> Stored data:
Content starts
(* ===== verification/Float64.v ===== *)
(** * IEEE 754 double precision

    Go's [float64] as the specification floats of the Standard Library at
    precision 53: the arithmetic, conversions and bit patterns the congestion
    controllers use. *)

From Stdlib Require Export SpecFloat.
From S2P Require Import Prelude.

(** ** Arithmetic *)

Definition float64 : Type := spec_float.

Definition f64_of_Z (z : Z) : float64 := binary_normalize 53 1024 z 0 false.
Definition f64_add : float64 -> float64 -> float64 := SFadd 53 1024.
Definition f64_sub : float64 -> float64 -> float64 := SFsub 53 1024.
Definition f64_mul : float64 -> float64 -> float64 := SFmul 53 1024.
Definition f64_div : float64 -> float64 -> float64 := SFdiv 53 1024.
Definition f64_lt (x y : float64) : bool := SFltb x y.
Definition f64_le (x y : float64) : bool := SFleb x y.
Definition f64_eq (x y : float64) : bool := SFeqb x y.
Definition f64_zero : float64 := S754_zero false.

(** The constant nearest to [p/q]. *)
Definition f64_ratio (p q : Z) : float64 := f64_div (f64_of_Z p) (f64_of_Z q).

Definition isNaN (x : float64) : bool := match x with S754_nan => true | _ => false end.

(** [math.IsInf x sign] for [sign > 0] and [sign = 0]. *)
Definition isPositiveInf (x : float64) : bool := match x with S754_infinity s => negb s | _ => false end.
Definition isInf (x : float64) : bool := match x with S754_infinity _ => true | _ => false end.

(** The integer part of a finite number. *)
Definition f64_trunc (x : float64) : option Z :=
  match x with
  | S754_zero _ => Some 0
  | S754_finite s m e =>
      let n := if 0 <=? e then Z.pos m * 2 ^ e else Z.pos m / 2 ^ (- e) in
      Some (if s then - n else n)
  | _ => None
  end.

(** [uint64(x)] and [int64(x)]: Go leaves the value of a conversion out of range
    to the architecture, [outside]. *)
Definition f64_to_uint64 (outside : float64 -> Z) (x : float64) : Z :=
  match f64_trunc x with
  | Some n => if (0 <=? n) && (n <? 2 ^ 64) then n else u64 (outside x)
  | None => u64 (outside x)
  end.

Definition f64_to_int64 (outside : float64 -> Z) (x : float64) : Z :=
  match f64_trunc x with
  | Some n => if (minDuration <=? n) && (n <=? maxDuration) then n else outside x
  | None => outside x
  end.

(** [time.Duration.Seconds] *)
Definition durationSeconds (d : Z) : float64 :=
  f64_add (f64_of_Z (Z.quot d second)) (f64_div (f64_of_Z (Z.rem d second)) (f64_of_Z 1000000000)).

(** ** Bit patterns *)

Definition signBit (s : bool) : Z := if s then 2 ^ 63 else 0.

Definition float64bits (x : float64) : Z :=
  match x with
  | S754_zero s => signBit s
  | S754_infinity s => signBit s + 2047 * 2 ^ 52
  | S754_nan => 2047 * 2 ^ 52 + 2 ^ 51 + 1
  | S754_finite s m e =>
      if Z.pos m <? 2 ^ 52 then signBit s + Z.pos m
      else signBit s + (e + 1075) * 2 ^ 52 + (Z.pos m - 2 ^ 52)
  end.

Definition float64frombits (b : Z) : float64 :=
  let s := b / 2 ^ 63 mod 2 =? 1 in
  let exponent := b / 2 ^ 52 mod 2048 in
  let mantissa := b mod 2 ^ 52 in
  if exponent =? 0 then
    match mantissa with Z.pos m => S754_finite s m (-1074) | _ => S754_zero s end
  else if exponent =? 2047 then if mantissa =? 0 then S754_infinity s else S754_nan
  else match mantissa + 2 ^ 52 with Z.pos m => S754_finite s m (exponent - 1075) | _ => S754_nan end.

Definition f64_valid (x : float64) : Prop := valid_binary 53 1024 x = true.

(** ** Lemmas *)

Lemma digits_log2 m : Z.pos (digits2_pos m) = Z.log2 (Z.pos m) + 1.
Proof.
  induction m as [m IH|m IH|]; cbn [digits2_pos]; [| |done]; rewrite Pos2Z.inj_succ, IH.
  - rewrite Pos2Z.inj_xI, Z.log2_succ_double by lia. lia.
  - rewrite Pos2Z.inj_xO, Z.log2_double by lia. lia.
Qed.

(** A finite number is normal, or subnormal at the least exponent. *)
Lemma valid_finite s m e : f64_valid (S754_finite s m e) ->
  (2 ^ 52 <= Z.pos m < 2 ^ 53 /\ -1074 <= e <= 971) \/ (Z.pos m < 2 ^ 52 /\ e = -1074).
Proof.
  unfold f64_valid. cbn [valid_binary]. unfold bounded, canonical_mantissa, fexp, emin. rewrite digits_log2. intros H.
  apply andb_true_iff in H as [H1 H2]. apply Z.eqb_eq in H1. apply Z.leb_le in H2.
  pose proof (Z.log2_spec (Z.pos m) ltac:(lia)) as Hl. pose proof (Z.log2_nonneg (Z.pos m)) as Hn.
  destruct (Z.lt_trichotomy (Z.log2 (Z.pos m)) 52) as [H|[H|H]].
  - right. split; [|lia]. apply Z.lt_le_trans with (2 ^ Z.succ (Z.log2 (Z.pos m))); [lia|].
    apply Z.pow_le_mono_r; lia.
  - left. rewrite H in Hl. change (Z.succ 52) with 53 in Hl. lia.
  - lia.
Qed.

(** The bit pattern determines the number. *)
Lemma bits_frombits x : f64_valid x -> float64frombits (float64bits x) = x.
Proof.
  intros Hx. destruct x as [[]|[]| |s m e]; [reflexivity..|]. apply valid_finite in Hx.
  unfold float64bits, signBit.
  destruct (Z.ltb_spec (Z.pos m) (2 ^ 52)) as [Hm|Hm].
  - assert (e = -1074) as -> by lia. unfold float64frombits.
    replace (((if s then 2 ^ 63 else 0) + Z.pos m) / 2 ^ 63 mod 2 =? 1) with s by (destruct s; zlia).
    replace (((if s then 2 ^ 63 else 0) + Z.pos m) / 2 ^ 52 mod 2048) with 0 by (destruct s; zlia).
    replace (((if s then 2 ^ 63 else 0) + Z.pos m) mod 2 ^ 52) with (Z.pos m) by (destruct s; zlia). done.
  - set (mant := Z.pos m - 2 ^ 52). set (biased := e + 1075). assert (0 <= mant < 2 ^ 52) as Hmant by lia.
    assert (0 < biased < 2047) as Hb by lia. unfold float64frombits.
    replace (((if s then 2 ^ 63 else 0) + biased * 2 ^ 52 + mant) / 2 ^ 63 mod 2 =? 1) with s by (destruct s; zlia).
    replace (((if s then 2 ^ 63 else 0) + biased * 2 ^ 52 + mant) / 2 ^ 52 mod 2048) with biased by (destruct s; zlia).
    replace (((if s then 2 ^ 63 else 0) + biased * 2 ^ 52 + mant) mod 2 ^ 52) with mant by (destruct s; zlia).
    replace (biased =? 0) with false by lia. replace (biased =? 2047) with false by lia.
    replace (mant + 2 ^ 52) with (Z.pos m) by lia. by replace (biased - 1075) with e by lia.
Qed.

Lemma bits_range x : f64_valid x -> 0 <= float64bits x < 2 ^ 64.
Proof.
  intros Hx. destruct x as [s|s| |s m e]; cbn [float64bits]; unfold signBit; [destruct s; lia..|lia|].
  apply valid_finite in Hx. destruct (_ <? _) eqn:E; destruct s; lia.
Qed.

Lemma ldiff_sub a b : a .&^ b = a - (a .& b).
Proof.
  pose proof (Z.lor_ldiff_and a b) as H. rewrite lor_add in H; [lia|].
  apply Z.bits_inj'. intros n Hn. rewrite !Z.land_spec, Z.ldiff_spec, Z.bits_0.
  by destruct (Z.testbit a n), (Z.testbit b n).
Qed.

Lemma ldiff_lor a b : (a .| b) .&^ b = a .&^ b.
Proof.
  apply Z.bits_inj'. intros n Hn. rewrite !Z.ldiff_spec, Z.lor_spec.
  by destruct (Z.testbit a n), (Z.testbit b n).
Qed.

Lemma land_lor_same a b : (a .| b) .& b = b.
Proof.
  apply Z.bits_inj'. intros n Hn. rewrite Z.land_spec, Z.lor_spec. by destruct (Z.testbit a n), (Z.testbit b n).
Qed.

(** Clearing the sign bit is the absolute value. *)
Lemma bits_abs x : f64_valid x -> float64frombits (float64bits x .&^ 2 ^ 63) = SFabs x.
Proof.
  intros Hx. assert (f64_valid (SFabs x)) as Ha by (by destruct x).
  rewrite <- (bits_frombits _ Ha) at 1. f_equal. pose proof (bits_range _ Ha) as Hr.
  assert (float64bits (SFabs x) < 2 ^ 63) as Hs.
  { destruct x as [s|s| |s m e]; cbn [SFabs float64bits]; unfold signBit; try lia.
    apply valid_finite in Hx. destruct (_ <? _); lia. }
  assert (exists s, float64bits x = signBit s + float64bits (SFabs x)) as [s ->].
  { destruct x as [s|s| |s m e]; [exists s|exists s|exists false|exists s]; cbn [SFabs float64bits signBit]; try lia.
    destruct (_ <? _); lia. }
  rewrite ldiff_sub, land_pow2 by lia. destruct s; unfold signBit; zlia.
Qed.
Content ends
> EXERCISE AIM: Show me every line of the entries above that holds "assert".

> OUTPUT OF THE TASK:
  - assert (e = -1074) as -> by lia. unfold float64frombits.
  - set (mant := Z.pos m - 2 ^ 52). set (biased := e + 1075). assert (0 <= mant < 2 ^ 52) as Hmant by lia.
    assert (0 < biased < 2047) as Hb by lia. unfold float64frombits.
  intros Hx. assert (f64_valid (SFabs x)) as Ha by (by destruct x).
  assert (float64bits (SFabs x) < 2 ^ 63) as Hs.
  assert (exists s, float64bits x = signBit s + float64bits (SFabs x)) as [s ->].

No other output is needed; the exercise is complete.